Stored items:
(** ** GET /debug/latest-user *)

(** X7. When the intake file holds a list, GET /debug/latest-user answers
    200 with the last element of the list, or 404 with the "no data" message
    when the list is empty, and changes nothing. *)
Theorem latest_user_is_last_of_list (l : list json) (w : world) :
  files w !! DATA_FILE = Some (Text (JList l)) →
  serve DebugLatestUser w =
    (match last l with
     | Some x => Response x 200
     | None => no_data_response
     end, w).
Proof.
  intros Hf. unfold serve, handle. by rewrite (get_latest_user_on_list l w Hf).
Qed.

Lemma latest_user_is_last_of_list_witness :
  serve DebugLatestUser
        (World {[DATA_FILE := Text (JList [JInt 1; JStr "two"; JInt 3])]} []) =
    (Response (JInt 3) 200,
     World {[DATA_FILE := Text (JList [JInt 1; JStr "two"; JInt 3])]} []).
Proof.
  apply (latest_user_is_last_of_list [JInt 1; JStr "two"; JInt 3]).
  vm_compute; reflexivity.
Defined.

(** X8. Right after a persisted submission, GET /debug/latest-user answers
    200 with exactly the record that submission stored, whose [user_id] is
    the uuid drawn for it. *)
Theorem latest_user_after_submission (m : gmap string json) (e : env) (w : world) :
  intake_readable w = true →
  let w1 := (serve (Submit (JDict m) e) w).2 in
  ∃ r : gmap string json,
    serve DebugLatestUser w1 = (Response (JDict r) 200, w1)
    ∧ last (intake_list w1) = Some (JDict r)
    ∧ r !! "user_id" = Some (JStr (uuid4 e)).
Proof.
  intros Hr w1. subst w1. exists (stamp m e).
  unfold serve at 2 3 4. cbn [handle].
  rewrite (save_and_trigger_persists m e w Hr). cbn [snd].
  pose proof (after_submit_data m e w) as Hf.
  unfold serve, handle. rewrite (get_latest_user_on_list _ _ Hf), last_snoc.
  split; [done|]. split; [|apply stamp_user_id].
  unfold intake_list at 1. by rewrite Hf, last_snoc.
Qed.

Lemma latest_user_after_submission_witness :
  let e := sample_env (sample_reply 200 "OK") in
  let w1 := (serve (Submit (JDict sample_body) e) bare_world).2 in
  ∃ r : gmap string json,
    serve DebugLatestUser w1 = (Response (JDict r) 200, w1)
    ∧ last (intake_list w1) = Some (JDict r)
    ∧ r !! "user_id" = Some (JStr (uuid4 e)).
Proof.
  apply (latest_user_after_submission sample_body
           (sample_env (sample_reply 200 "OK")) bare_world).
  reflexivity.
Defined.

(** X9. When the intake file holds a non-empty JSON mapping, GET
    /debug/latest-user answers 500 with the error text [-1] (the [KeyError]
    of [data[-1]]), although a submission reads the same file as an empty log
    and succeeds. *)
Theorem latest_user_on_mapping (d : gmap string json) (w : world) :
  files w !! DATA_FILE = Some (Text (JDict d)) →
  d ≠ ∅ →
  serve DebugLatestUser w = (error_response "-1", w)
  ∧ ∀ m e, succeeded (serve (Submit (JDict m) e) w).1 = true.
Proof.
  intros Hf Hne. split.
  - unfold serve, handle, get_latest_user, error_response. step_io.
    rewrite Hf. step_io. cbn [truthy py_len py_getitem_last]. step_io.
    rewrite bool_decide_eq_false_2 by done. cbn [negb].
    replace (0 <? Z.of_nat (size d)) with true; [reflexivity|].
    symmetry. apply Z.ltb_lt.
    apply map_size_non_empty_iff in Hne. lia.
  - intros m e. unfold serve. cbn [handle].
    rewrite save_and_trigger_persists by (unfold intake_readable; by rewrite Hf).
    apply submit_response_succeeded.
Qed.

Lemma latest_user_on_mapping_witness :
  serve DebugLatestUser stale_world = (error_response "-1", stale_world)
  ∧ ∀ m e, succeeded (serve (Submit (JDict m) e) stale_world).1 = true.
Proof.
  apply (latest_user_on_mapping {["schema" := JInt 2]} stale_world).
  - vm_compute; reflexivity.
  - intros H. apply (f_equal (λ m : gmap string json, m !! "schema")) in H.
    vm_compute in H. discriminate H.
Defined.

(** ** POST /submit *)

Lemma stamp_lookup_other (m : gmap string json) (e : env) (k : string) :
  k ∉ server_fields → k ≠ "medications" → stamp m e !! k = m !! k.
Proof.
  unfold server_fields. intros Hk Hmed.
  assert (k ≠ "user_id" ∧ k ≠ "timestamp" ∧ k ≠ "server_received_at")
    as (H1 & H2 & H3) by set_solver.
  unfold stamp. case_bool_decide; by rewrite !lookup_insert_ne by done.
Qed.

(** X10. The record a persisted submission stores carries the server's
    values for [user_id], [timestamp] and [server_received_at], also when the
    body supplied its own; every field of the body other than these three and
    [medications] is stored unchanged, and the record has no field beyond
    those of the body and these four. *)
Theorem stored_record_fields (m : gmap string json) (e : env) (w : world) :
  intake_readable w = true →
  ∃ r : gmap string json,
    files (serve (Submit (JDict m) e) w).2 !! DATA_FILE =
      Some (Text (JList (intake_list w ++ [JDict r])))
    ∧ r !! "user_id" = Some (JStr (uuid4 e))
    ∧ r !! "timestamp" = Some (JStr (now_1 e))
    ∧ r !! "server_received_at" = Some (JStr (now_2 e))
    ∧ (∀ k, k ∉ server_fields → k ≠ "medications" → r !! k = m !! k)
    ∧ dom r = dom m ∪ server_fields ∪ {["medications"]}.
Proof.
  intros Hr. exists (stamp m e). unfold serve. cbn [handle].
  rewrite (save_and_trigger_persists m e w Hr). cbn [snd].
  split; [apply after_submit_data|]. split; [apply stamp_user_id|].
  split; [unfold stamp; case_bool_decide; by simplify_map_eq|].
  split; [unfold stamp; case_bool_decide; by simplify_map_eq|].
  split; [intros k; apply stamp_lookup_other|].
  unfold stamp, server_fields. case_bool_decide as Hin; rewrite !dom_insert_L.
  - apply set_eq. intros k. rewrite !elem_of_union, !elem_of_singleton.
    split; [tauto|]. intros [[? | ?] | ->]; tauto.
  - apply set_eq. intros k. rewrite !elem_of_union, !elem_of_singleton. tauto.
Qed.

Lemma stored_record_fields_witness :
  let e := sample_env (sample_reply 200 "OK") in
  ∃ r : gmap string json,
    files (serve (Submit (JDict (<["user_id" := JStr "chosen-by-client"]> sample_body)) e)
                 fresh_world).2 !! DATA_FILE = Some (Text (JList [JDict r]))
    ∧ r !! "user_id" = Some (JStr (uuid4 e))
    ∧ r !! "name" = Some (JStr "Asha").
Proof.
  intros e.
  destruct (stored_record_fields (<["user_id" := JStr "chosen-by-client"]> sample_body)
              e fresh_world) as (r & Hfile & Hid & _ & _ & Hother & _).
  - reflexivity.
  - exists r. split; [exact Hfile|]. split; [exact Hid|].
    rewrite Hother; [vm_compute; reflexivity | vm_compute; set_solver | discriminate].
Defined.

§ Assignment
From the first line of the entries above to the line with "(match last l with", please return every line exactly, keeping both ends.

§ Exercise solution
(** ** GET /debug/latest-user *)

(** X7. When the intake file holds a list, GET /debug/latest-user answers
    200 with the last element of the list, or 404 with the "no data" message
    when the list is empty, and changes nothing. *)
Theorem latest_user_is_last_of_list (l : list json) (w : world) :
  files w !! DATA_FILE = Some (Text (JList l)) →
  serve DebugLatestUser w =
    (match last l with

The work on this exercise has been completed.